Mais de 100 mil venezuelanos cruzam fronteira para comprar comida na Colômbia

Cúcuta (Colômbia), 17 jul (EFE).- Mais de 100 mil venezuelanos cruzaram ao longo deste fim de semana a fronteira com a Colômbia, aberta temporariamente, para comprar alimentos, artigos de primeira necessidade e remédios, produtos escassos devido à crise econômica e política vivida pelo governo de Nicolás Maduro.

Inicialmente, as autoridades dos dois países tinham previsto abrir o "corredor" pelas passagens que unem a cidade colombiana de Cúcuta com as venezuelanas San Antonio do Táchira e Ureña no domingo, mas a expectativa fez com que vários milhares de pessoas se reunissem na fronteira desde o início do sábado.

Por causa da aglomeração, as autoridades decidiram antecipar a abertura. Dessa forma, cerca de 44 mil venezuelanos cruzaram a fronteira no sábado e cerca de 63 mil no domingo, de acordo com dados do Ministério das Relações Exteriores da Colômbia.

Ao chegarem do outro lado das pontes que unem os dois países, os venezuelanos, emocionados, agradeciam aos agentes de migração, policiais e militares colombianos. Alguns chegaram a tirar fotos abraçando os servidores da fronteira por permitirem o acesso.

A necessidade de comprar alimentos, atendida de forma parcial com a visita ao país vizinho neste fim de semana, foi mostrada em alguns cartazes levados por alguns venezuelanos.

"Feliz Dia da Criança! Finalmente, comida digna e um passeio para meus filhos", dizia um cartaz exibido por uma mulher entre a multidão que cruzava a ponte internacional Simón Bolívar, entre Cúcuta e San Antonio do Táchira.

O movimento transcorreu sem incidentes, com apenas uma breve interrupção no sábado, quando membros do Partido Socialista Unido da Venezuela (PSUV) começaram a cantar palavras de ordem pró-governo, como "a pátria não se vende, a pátria se defende".

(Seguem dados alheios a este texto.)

(** The goroutine that reads the replies, on the table as it is when each reply
    comes; [ok] is whether the reply could be sent. *)
Fixpoint outbound (tables : list (udpSessions * bool)) (r : stream) {struct tables} : list (AddrPort * bytes) * stream :=
  match tables with
  | [] => ([], r)
  | (s, ok) :: tables =>
      match read_datagram r with
      | (Err _, r) => ([], r)
      | (Ok (addr, payload), r) =>
          match lookup_peer addr s with
          | None => outbound tables r
          | Some target =>
              if ok then let '(sent, r) := outbound tables r in ((target, payload) :: sent, r) else ([], r)
          end
      end
  end.

(** *** Both maps name the same peers *)

Definition tables_agree (s : udpSessions) : Prop :=
  (forall a p, byAddr s !! a = Some p -> up_str p = ap_String a /\ byStr s !! up_str p = Some a)
  /\ (forall k a, byStr s !! k = Some a -> k = ap_String a /\ is_Some (byAddr s !! a)).

Definition evict_step (cutoff : Z) (a : AddrPort) (p : udpPeer) (s : udpSessions) : udpSessions :=
  if up_last p <? cutoff then MkSessions (delete a (byAddr s)) (delete (up_str p) (byStr s)) else s.

(** The sweep, by what it keeps. *)
Lemma evict_spec cutoff s :
  tables_agree s ->
  (forall a, byAddr (evict cutoff s) !! a
     = match byAddr s !! a with Some p => if up_last p <? cutoff then None else Some p | None => None end)
  /\ (forall k, byStr (evict cutoff s) !! k
     = match byStr s !! k with
       | Some a => match byAddr s !! a with Some p => if up_last p <? cutoff then None else Some a | None => None end
       | None => None end).
Proof.
  intros [H1 H2]. unfold evict. change (fun a p s => _) with (evict_step cutoff).
  assert (forall m, m ⊆ byAddr s ->
    (forall a, byAddr (map_fold (evict_step cutoff) s m) !! a
       = match m !! a with Some p => if up_last p <? cutoff then None else Some p | None => byAddr s !! a end)
    /\ (forall k, byStr (map_fold (evict_step cutoff) s m) !! k
       = match byStr s !! k with
         | Some a => match m !! a with Some p => if up_last p <? cutoff then None else Some a | None => Some a end
         | None => None end)) as Hf.
  { intros m. induction m as [|a p m Hm Hfirst IH] using map_first_key_ind; intros Hsub.
    - rewrite map_fold_empty. split; intros x; rewrite ?lookup_empty; [done|]. destruct (byStr s !! x); [|done].
      by rewrite lookup_empty.
    - rewrite map_fold_insert_first_key by done.
      destruct IH as [I1 I2]; [etrans; [by apply insert_subseteq|done]|].
      assert (byAddr s !! a = Some p) as Ha by (eapply lookup_weaken; [apply lookup_insert_eq|exact Hsub]).
      destruct (H1 a p Ha) as [Hstr Hk]. set (t := map_fold _ _ m) in *. unfold evict_step.
      destruct (up_last p <? cutoff) eqn:E; cbn [byAddr byStr]; split; intros x.
      + rewrite lookup_insert. case_decide as Hx; [subst x; rewrite lookup_delete_eq, E; done|].
        rewrite lookup_delete_ne by done. apply I1.
      + destruct (decide (up_str p = x)) as [<-|Hx].
        * rewrite lookup_delete_eq, Hk, lookup_insert_eq, E. done.
        * rewrite lookup_delete_ne, I2 by done. destruct (byStr s !! x) as [a'|] eqn:Ex; [|done].
          rewrite lookup_insert_ne; [done|]. intros <-. destruct (H2 x a Ex) as [-> _]. congruence.
      + rewrite I1, lookup_insert. case_decide; [subst x; by rewrite E, Ha, Hm|done].
      + rewrite I2. destruct (byStr s !! x) as [a'|] eqn:Ex; [|done]. rewrite lookup_insert.
        case_decide; [subst a'; by rewrite E, Hm|done]. }
  destruct (Hf (byAddr s) ltac:(done)) as [I1 I2]. split; intros x.
  - rewrite I1. by destruct (byAddr s !! x).
  - rewrite I2. destruct (byStr s !! x) as [a|] eqn:Ex; [|done]. destruct (H2 x a Ex) as [_ [p ->]]. done.
Qed.

Lemma evict_agree cutoff s : tables_agree s -> tables_agree (evict cutoff s).
Proof.
  intros Hs. pose proof (evict_spec cutoff s Hs) as [E1 E2]. destruct Hs as [H1 H2]. split.
  - intros a p. rewrite E1. destruct (byAddr s !! a) as [p'|] eqn:Ea; [|done].
    destruct (up_last p' <? cutoff) eqn:El; [done|]. intros [= <-].
    destruct (H1 a p' Ea) as [Hs Hk]. split; [done|]. by rewrite E2, Hk, Ea, El.
  - intros k a. rewrite E2. destruct (byStr s !! k) as [a'|] eqn:Ek; [|done].
    destruct (byAddr s !! a') as [p|] eqn:Ea; [|done]. destruct (up_last p <? cutoff) eqn:El; [done|].
    intros [= <-]. destruct (H2 k a' Ek) as [-> _]. split; [done|]. rewrite E1, Ea, El. by eexists.
Qed.

(** Remembering a visitor names it, keeps the tables in agreement and forgets
    only peers that have been silent for longer than the timeout. *)
Lemma remember_spec addr now s str s' :
  tables_agree s -> remember addr now s = (str, s') ->
  str = ap_String (unmapped addr) /\ tables_agree s'
  /\ byAddr s' !! unmapped addr = Some (MkPeer str now)
  /\ (forall a p, byAddr s !! a = Some p -> a <> unmapped addr -> now - udpSessionTimeout <= up_last p ->
      byAddr s' !! a = Some p).
Proof.
  intros Hs. unfold remember. set (a0 := unmapped addr). pose proof Hs as [H1 H2].
  destruct (byAddr s !! a0) as [p0|] eqn:E0.
  - intros [= <- <-]. destruct (H1 a0 p0 E0) as [Hstr Hk]. split; [done|]. split; [split|].
    + intros a p. cbn [byAddr byStr]. rewrite lookup_insert. case_decide; [subst a; intros [= <-]; done|apply H1].
    + intros k a. cbn [byAddr byStr]. intros Hka. destruct (H2 k a Hka) as [? ?]. split; [done|].
      rewrite lookup_insert. case_decide; [by eexists|done].
    + split; [apply lookup_insert_eq|]. intros a p Ha Hne _. cbn [byAddr]. by rewrite lookup_insert_ne.
  - set (s1 := MkSessions (<[a0 := MkPeer (ap_String a0) now]> (byAddr s))
                 (<[up_str (MkPeer (ap_String a0) now) := a0]> (byStr s))).
    assert (tables_agree s1) as Hs1.
    { unfold s1. split.
      - intros a p. cbn [byAddr byStr up_str]. rewrite lookup_insert. case_decide.
        + subst a. intros [= <-]. cbn [up_str]. by rewrite lookup_insert_eq.
        + intros Ha. destruct (H1 a p Ha) as [Hp Hk]. split; [done|].
          rewrite lookup_insert_ne; [done|]. rewrite Hp. by intros E%ap_String_inj.
      - intros k a. cbn [byAddr byStr up_str]. rewrite lookup_insert. case_decide.
        + intros [= <-]. rewrite lookup_insert_eq. subst k. split; [done|by eexists].
        + intros Ha. destruct (H2 k a Ha) as [-> [p Hp]]. split; [done|].
          rewrite lookup_insert. case_decide; [by eexists|by eexists]. }
    assert (byAddr s1 !! a0 = Some (MkPeer (ap_String a0) now)) as Hown by apply lookup_insert_eq.
    assert (forall a p, byAddr s !! a = Some p -> a <> a0 -> byAddr s1 !! a = Some p) as Hother.
    { intros a p Ha Hne. unfold s1. cbn [byAddr]. by rewrite lookup_insert_ne. }
    clearbody s1. intros [= <- <-]. cbn [up_str]. split; [done|].
    destruct (64 <? size (byAddr s1))%nat.
    + split; [by apply evict_agree|]. pose proof (evict_spec (now - udpSessionTimeout) s1 Hs1) as [E1 _]. split.
      * rewrite E1, Hown. cbn [up_last].
        rewrite (proj2 (Z.ltb_ge _ _)); [done|]. unfold udpSessionTimeout, Second, Millisecond. lia.
      * intros a p Ha Hne Hold. rewrite E1, (Hother a p Ha Hne). by rewrite (proj2 (Z.ltb_ge _ _)).
    + split; [done|]. split; [exact Hown|]. intros a p Ha Hne _. by apply Hother.
Qed.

No domingo, antes mesmo do horário de abertura da fronteira, dezenas de milhares de venezuelanos esperavam o momento de cruzar as pontes Simón Bolívar e Francisco de Paula Santander.

Além disso, as autoridades permitiram a passagem por outra ponte, que liga a Venezuela à cidade colombiana de Puerto Santander, assim como pelo viaduto José Antonio Paéz, no departamento colombiano de Arauca, por onde entraram 1.600 pessoas do estado de Apure.

As passagens entre o estado venezuelano de Táchira e o departamento colombiano de Norte de Santander, cuja capital é Cúcuta, foram fechadas em 19 de agosto do ano passado, após ordem de Maduro, como parte de uma campanha contra o contrabando e supostas organizações paramilitares.

A medida se estendeu posteriormente para todos os 2.219 quilômetros de fronteira entre os dois países.

O objetivo dessas aberturas temporárias, segundo o governo da Colômbia, é "apoiar de forma solidária a população que pede a entrada transitória ao território colombiano, cooperar em assuntos que incidam positivamente na região da fronteira e avançar rumo uma abertura segura e sustentável da mesma".

Para evitar problemas e facilitar o trânsito, a Migração Colômbia enviou uma equipe de oficiais para controlar a movimentação das pessoas e o acesso à cidade de Cúcuta. Em um dos pontos de fiscalização foi preso um venezuelano por tráfico de imigrantes. Ele estaria tentando entrar na Colômbia com dois homens de origem árabe.

A chegada de venezuelanos a Cúcuta gerou um risco de desabastecimento na cidade, fato agravado por causa da greve de caminhoneiros no país, que chega ao seu 41º dia, e que provocou vários bloqueios nas estradas.

Diante da possibilidade, o ministro da Defesa da Colômbia, Luis Carlos Villegas, anunciou que várias caravanas com mantimentos - açúcar, azeite e farinha, os produtos mais demandados pelos venezuelanos - foram enviados desde a cidade de Bucaramanga, capital do departamento de Santander, até Cúcuta, para não haver desabastecimento.

As autoridades colombianas decidiram que a fronteira ficará aberta até às 23h locais (1h de segunda-feira, em Brasília) para que os venezuelanos tenham tempo para retornar ao seu país.